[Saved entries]
(** X10: the normalization reaches 0-100 when [emotionPositivity] lies
    between -50 and 50: with the other six inputs between 0 and 100, the
    unrounded sum lies between 0 and 100 and the score of both
    implementations is an integer between 0 and 100. *)
Theorem normalizing_inputs_score_range (inputs : ConfidenceInputs) :
  in_normalizing_ranges inputs = true ->
  between 0 100 (CompleteCode.weighted_sum inputs) = true /\
  integer_in_0_100 (score (CompleteCode.calculateConfidenceScore inputs))
  = true /\
  integer_in_0_100 (score (FeaturesImpl.calculateConfidenceScore inputs))
  = true.
Proof.
  intro H. unfold in_normalizing_ranges in H.
  rewrite !andb_true_iff in H.
  destruct H as [[[[[[H1 H2] H3] H4] H5] H6] H7].
  set (sum := CompleteCode.weighted_sum inputs).
  assert (Hn : is_nan sum = false).
  { apply weighted_sum_number;
      first [apply (between_finite 0 100); [exact I | exact I | assumption]
            |apply (between_finite (-50) 50); [exact I | exact I | assumption]]. }
  unfold between in H1, H2, H3, H4, H5, H6, H7.
  rewrite andb_true_iff in H1, H2, H3, H4, H5, H6, H7.
  assert (Hlo : (0 <=? sum) = true).
  { change 0 with (CompleteCode.weighted_sum zero_inputs).
    apply weighted_sum_mono; try exact Hn; try reflexivity;
      cbn [zero_inputs voiceVolume voiceStability pauseFrequency
           facialConfidence emotionPositivity answerQuality answerCompleteness];
      tauto. }
  assert (Hhi : (sum <=? 100) = true).
  { change 100 with (CompleteCode.weighted_sum hundred_inputs).
    apply weighted_sum_mono; try exact Hn; try reflexivity;
      cbn [hundred_inputs voiceVolume voiceStability pauseFrequency
           facialConfidence emotionPositivity answerQuality answerCompleteness];
      tauto. }
  assert (Hs : integer_in_0_100 (JS.Math_round sum) = true).
  { unfold integer_in_0_100, between. rewrite !andb_true_iff.
    repeat apply conj.
    - change 0 with (JS.Math_round 0). apply Math_round_mono. exact Hlo.
    - change 100 with (JS.Math_round 100). apply Math_round_mono. exact Hhi.
    - rewrite Math_round_idempotent.
      apply Leibniz.eqb_spec. reflexivity. }
  split; [unfold between; rewrite Hlo, Hhi; reflexivity|].
  split; [exact Hs|].
  unfold FeaturesImpl.calculateConfidenceScore. cbn [score].
  rewrite <- weighted_sums_agree. exact Hs.
Qed.

Lemma normalizing_inputs_score_range_witness :
  integer_in_0_100 (score (CompleteCode.calculateConfidenceScore example_inputs))
  = true.
Proof.
  apply (normalizing_inputs_score_range example_inputs eq_refl).
Defined.

(** ** The level is monotone *)

(** A sum that is NaN is the sum of an infinity and the opposite one. *)
Lemma add_nan_inv (a b : float) :
  is_nan a = false -> is_nan b = false -> is_nan (a + b) = true ->
  exists s, Prim2SF a = S754_infinity s /\ Prim2SF b = S754_infinity (negb s).
Proof.
  intros Ha Hb H. apply is_nan_true in H.
  apply is_nan_spec in Ha. apply is_nan_spec in Hb.
  pose proof (Prim2SF_valid a) as Va. pose proof (Prim2SF_valid b) as Vb.
  rewrite add_spec in H.
  destruct (Prim2SF a) as [sa|sa| |sa ma ea] eqn:Ea,
           (Prim2SF b) as [sb|sb| |sb mb eb] eqn:Eb;
    try contradiction;
    try (exfalso;
         apply (SFadd_val 1074 _ _ ltac:(lia) Va Vb I I); exact H);
    unfold SF64add in H; cbn [SFadd] in H; try discriminate H.
  exists sa. destruct sa, sb; try discriminate H; split; reflexivity.
Qed.

Lemma leb_neg_infinity_r (t t' : float) :
  (t <=? t') = true -> Prim2SF t' = S754_infinity true ->
  Prim2SF t = S754_infinity true.
Proof.
  rewrite leb_spec. intros H Ht'. rewrite Ht' in H.
  destruct (Prim2SF t) as [s|[|]| |[|] m e]; try discriminate H; reflexivity.
Qed.

Lemma leb_pos_infinity_l (t t' : float) :
  (t <=? t') = true -> Prim2SF t = S754_infinity false ->
  Prim2SF t' = S754_infinity false.
Proof.
  rewrite leb_spec. intros H Ht. rewrite Ht in H.
  destruct (Prim2SF t') as [s|[|]| |[|] m e]; try discriminate H; reflexivity.
Qed.

Lemma add_neg_infinity (p t : float) :
  Prim2SF p = S754_infinity true \/ Prim2SF t = S754_infinity true ->
  is_nan (p + t) = false -> Prim2SF (p + t) = S754_infinity true.
Proof.
  intros H Hn. apply is_nan_spec in Hn. rewrite add_spec in *.
  unfold SF64add in *.
  destruct H as [H|H]; rewrite H in *.
  - destruct (Prim2SF t) as [s|[|]| |s m e]; cbn [SFadd] in *;
      try reflexivity; contradiction.
  - destruct (Prim2SF p) as [s|[|]| |s m e]; cbn [SFadd] in *;
      try reflexivity; contradiction.
Qed.
(** * kiwi: the command front end [runtime/client.py] and the module engine

    The first part embeds [run] of [runtime/client.py] as a function over an
    explicit [kiwi] interface: every call to the [kiwi] namespace, every
    [print] and every [sys.exit] is an event of a trace, and the state of the
    engine is threaded through the calls.

    The second part models the engine behind [kiwi.fetch_modules] (dependency
    resolution and the fetch / update classification).  The client only calls
    it and its code is not among the sources, so it is modelled from the
    specification of the repository. *)

From Stdlib Require Import String Ascii List ZArith Lia Bool Arith DecimalString.
From Stdlib Require Import Permutation Relations.
Import ListNotations.
Open Scope string_scope.

(** ** Python values used by the client *)

Definition ModuleName := string.

(** [x in l] on a list of strings. *)
Definition py_in (x : string) (l : list string) : bool :=
  existsb (String.eqb x) l.

(** [l.remove(x)]: drops the first occurrence of [x].  The client only calls
    it under [if x in l], so the [ValueError] case is never reached; here
    the list is returned as it is. *)
Fixpoint py_remove (x : string) (l : list string) : list string :=
  match l with
  | [] => []
  | y :: l' => if String.eqb x y then l' else y :: py_remove x l'
  end.

(** ['{}'.format(n)] for an integer. *)
Definition str_of_Z (z : Z) : string := NilZero.string_of_int (Z.to_int z).

Definition len {A} (l : list A) : Z := Z.of_nat (length l).

Definition tab : string := String (ascii_of_nat 9) EmptyString.

(** Truth value of an [argparse] list option: [None] and [[]] are false. *)
Definition truthy (o : option (list string)) : bool :=
  match o with
  | Some (_ :: _) => true
  | _ => false
  end.

Definition the_list (o : option (list string)) : list string :=
  match o with
  | Some l => l
  | None => []
  end.

Definition is_some {A} (o : option A) : bool :=
  match o with
  | Some _ => true
  | None => false
  end.

(** ** The client: [runtime/client.py] *)

Module Client.

(** What the process does that an observer can see, in order. *)
Inductive event :=
| Say (msg : string)                              (* kiwi.say(msg) *)
| Print (line : string)                           (* print(line) *)
| CallInstalled                                   (* kiwi.get_installed_module_list() *)
| CallRemote                                      (* kiwi.get_remote_module_list() *)
| CallFetch (modules : list string) (update : bool) (* kiwi.fetch_modules(modules, update) *)
| Ask (prompt : string) (choices : list string)   (* kiwi.Helper.ask(prompt, choices) *)
| CallSelfUpdate (msg : string).                  (* kiwi.runtime.update(msg) *)

(** The [kiwi] namespace handed to [run], over a state [W] of the engine
    (installed modules, registry).  [get_remote_module_list] is [None] when
    the call raises [requests.exceptions.RequestException]. *)
Record Kiwi (W : Type) := {
  get_installed_module_list : W -> list string;
  get_remote_module_list : W -> option (list string);
  get_module_description : W -> string -> string;
  fetch_modules : list string -> bool -> W ->
                  (list string * list string * list string) * W;
  ask : string -> list string -> string;
  runtime_update : string -> W -> bool * W
}.
Arguments get_installed_module_list {W}.
Arguments get_remote_module_list {W}.
Arguments get_module_description {W}.
Arguments fetch_modules {W}.
Arguments ask {W}.
Arguments runtime_update {W}.

(** The parsed command line. *)
Record Args := {
  list_modules : bool;
  get_modules : option (list string);
  update_modules : option (list string);
  self_update : bool
}.

(** A computation returns a value or leaves through [sys.exit(code)]. *)
Inductive res (A : Type) :=
| Ret (a : A)
| Exit (code : Z).
Arguments Ret {A}.
Arguments Exit {A}.

Definition M (W A : Type) : Type := W -> res A * W * list event.

Definition ret {W A} (a : A) : M W A := fun w => (Ret a, w, []).

Definition bind {W A B} (m : M W A) (f : A -> M W B) : M W B :=
  fun w =>
    match m w with
    | (Ret a, w1, t1) =>
        match f a w1 with
        | (r, w2, t2) => (r, w2, (t1 ++ t2)%list)
        end
    | (Exit c, w1, t1) => (Exit c, w1, t1)
    end.

Definition emit {W} (e : event) : M W unit := fun w => (Ret tt, w, [e]).

Definition sys_exit {W A} (code : Z) : M W A := fun w => (Exit code, w, []).

Notation "x <- m ;; k" := (bind m (fun x => k))
  (at level 61, m at next level, right associativity).
Notation "m ;; k" := (bind m (fun _ => k))
  (at level 61, right associativity).

(** The three marks of a listing line. *)
Inductive mark := Installed | Available | Unknown.

Definition mark_str (k : mark) : string :=
  match k with
  | Installed => "x"
  | Available => " "
  | Unknown => "?"
  end.

(** ['[{}] {}: {}'.format(mark, module, description)] *)
Definition listing_line (k : mark) (module description : string) : string :=
  "[" ++ mark_str k ++ "] " ++ module ++ ": " ++ description.

Section Run.
Context {W : Type}.
Variable kiwi : Kiwi W.
(** [sys.argv[1]] *)
Variable argv1 : string.

Definition say (msg : string) : M W unit := emit (Say msg).
Definition print (line : string) : M W unit := emit (Print line).

Definition call_installed : M W (list string) :=
  fun w => (Ret (get_installed_module_list kiwi w), w, [CallInstalled]).

Definition call_remote : M W (option (list string)) :=
  fun w => (Ret (get_remote_module_list kiwi w), w, [CallRemote]).

Definition call_fetch (modules : list string) (update : bool)
  : M W (list string * list string * list string) :=
  fun w =>
    match fetch_modules kiwi modules update w with
    | (r, w') => (Ret r, w', [CallFetch modules update])
    end.

Definition call_ask (prompt : string) (choices : list string) : M W string :=
  fun w => (Ret (ask kiwi prompt choices), w, [Ask prompt choices]).

Definition call_self_update (msg : string) : M W bool :=
  fun w =>
    match runtime_update kiwi msg w with
    | (b, w') => (Ret b, w', [CallSelfUpdate msg])
    end.

Definition describe (module : string) : M W string :=
  fun w => (Ret (get_module_description kiwi w module), w, []).

(** Lines 21-24: the loop over [modules], which marks each one and removes
    it from the local list [installed]; the list that is left is returned. *)
Fixpoint mark_loop (modules installed : list string) : M W (list string) :=
  match modules with
  | [] => ret installed
  | module :: rest =>
      d <- describe module ;;
      print (listing_line (if py_in module installed then Installed else Available)
                          module d) ;;
      mark_loop rest
        (if py_in module installed then py_remove module installed else installed)
  end.

(** Lines 27-28: what is left of [installed] is listed as unknown. *)
Fixpoint unknown_loop (installed : list string) : M W unit :=
  match installed with
  | [] => ret tt
  | module :: rest =>
      d <- describe module ;;
      print (listing_line Unknown module d) ;;
      unknown_loop rest
  end.

(** Lines 10-28. *)
Definition run_list : M W unit :=
  installed <- call_installed ;;
  r <- call_remote ;;
  modules <- match r with
             | Some modules => ret modules
             | None =>
                 say "could not reach remote to fetch module list, listing local modules only" ;;
                 ret installed
             end ;;
  installed' <- mark_loop modules installed ;;
  unknown_loop installed'.

(** Line 32. *)
Definition requested (args : Args) : list string :=
  if truthy (get_modules args) then the_list (get_modules args)
  else the_list (update_modules args).

(** Lines 35-52: the request set after the ['all'] sentinel is resolved. *)
Definition collect (args : Args) : M W (list string) :=
  let modules := requested args in
  if py_in "all" modules then
    if (1 <? len modules)%Z then
      say "can't have 'all' argument with other modules listed" ;;
      print "Possible solutions:" ;;
      print (tab ++ "* kiwi " ++ argv1 ++ " all") ;;
      print (tab ++ "* kiwi " ++ argv1 ++ " " ++
             String.concat " " (filter (fun module => negb (String.eqb module "all")) modules)) ;;
      sys_exit 1%Z
    else if truthy (get_modules args) then
      r <- call_remote ;;
      match r with
      | Some modules => ret modules
      | None => say "could not reach remote to fetch module list" ;; sys_exit 1%Z
      end
    else call_installed
  else ret modules.

(** Lines 58-64. *)
Definition fetch_results (args : Args) (modules fetched update failed : list string)
  : M W unit :=
  if truthy (get_modules args) then
    say "fetch results" ;;
    print (tab ++ "* " ++ str_of_Z (len fetched) ++ " new modules fetched") ;;
    print (tab ++ "* " ++ str_of_Z (len failed) ++ " modules could not be fetched") ;;
    print (tab ++ "* " ++ str_of_Z (len update) ++ " modules have an available update") ;;
    if (len modules =? len fetched + len update + len failed)%Z then ret tt
    else print (tab ++ "* " ++
                str_of_Z (len modules - len fetched - len update - len failed) ++
                " modules are present and up to date")
  else ret tt.

(** Lines 67-71: the pair of lists that the update results report. *)
Definition update_outdated (fetched update failed : list string)
  : M W (list string * list string) :=
  if (0 <? len update)%Z then
    a <- call_ask "Update the outdated modules?" ["y"; "n"] ;;
    if String.eqb a "y" then
      r <- call_fetch update true ;;
      match r with
      | (fetched', _, failed') => ret (fetched', failed')
      end
    else sys_exit 0%Z
  else ret (fetched, failed).

(** Lines 74-77. *)
Definition update_results (args : Args) (fetched update failed : list string)
  : M W unit :=
  if truthy (update_modules args) || (0 <? len update)%Z then
    say "update results" ;;
    print (tab ++ "* " ++ str_of_Z (len fetched) ++ " modules were updated") ;;
    print (tab ++ "* " ++ str_of_Z (len failed) ++ " modules could not be updated")
  else ret tt.

(** Lines 57-77: what follows the call of line 55. *)
Definition report (args : Args) (modules : list string)
           (r : list string * list string * list string) : M W unit :=
  match r with
  | (modules_fetched, modules_update, modules_failed) =>
      fetch_results args modules modules_fetched modules_update modules_failed ;;
      p <- update_outdated modules_fetched modules_update modules_failed ;;
      update_results args (fst p) modules_update (snd p)
  end.

(** Lines 31-77. *)
Definition run_fetch (args : Args) : M W unit :=
  modules <- collect args ;;
  r <- call_fetch modules (is_some (update_modules args)) ;;
  report args modules r.

(** Lines 80-83. *)
Definition run_self_update : M W unit :=
  b <- call_self_update "I have an update" ;;
  if b then say "I'm up to date" else ret tt.

Definition run (args : Args) : M W unit :=
  if list_modules args then run_list
  else if truthy (get_modules args) || truthy (update_modules args) then run_fetch args
  else if self_update args then run_self_update
  else ret tt.

End Run.

(** Projections of a finished run. *)
Definition outcome {W A} (r : res A * W * list event) : res A := fst (fst r).
Definition final {W A} (r : res A * W * list event) : W := snd (fst r).
Definition trace {W A} (r : res A * W * list event) : list event := snd r.

(** *** Observations on a trace *)

(** The lines that [print] wrote, in order. *)
Fixpoint printed (t : list event) : list string :=
  match t with
  | [] => []
  | Print line :: t' => line :: printed t'
  | _ :: t' => printed t'
  end.

(** The calls of [kiwi.fetch_modules], in order. *)
Fixpoint fetch_calls (t : list event) : list (list string * bool) :=
  match t with
  | [] => []
  | CallFetch modules update :: t' => (modules, update) :: fetch_calls t'
  | _ :: t' => fetch_calls t'
  end.

(** The questions put to the user, in order. *)
Fixpoint prompts (t : list event) : list (string * list string) :=
  match t with
  | [] => []
  | Ask prompt choices :: t' => (prompt, choices) :: prompts t'
  | _ :: t' => prompts t'
  end.

(** Events that only write to the terminal. *)
Definition is_output (e : event) : bool :=
  match e with
  | Say _ | Print _ => true
  | _ => false
  end.

(** The event of one listing line, for a module and its mark. *)
Definition entry {W} (kiwi : Kiwi W) (w : W) (e : mark * string) : event :=
  Print (listing_line (fst e) (snd e) (get_module_description kiwi w (snd e))).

# Work item:
A single number is the whole answer: the tally of lines in the entries that hold "listed".

# Answer section:
2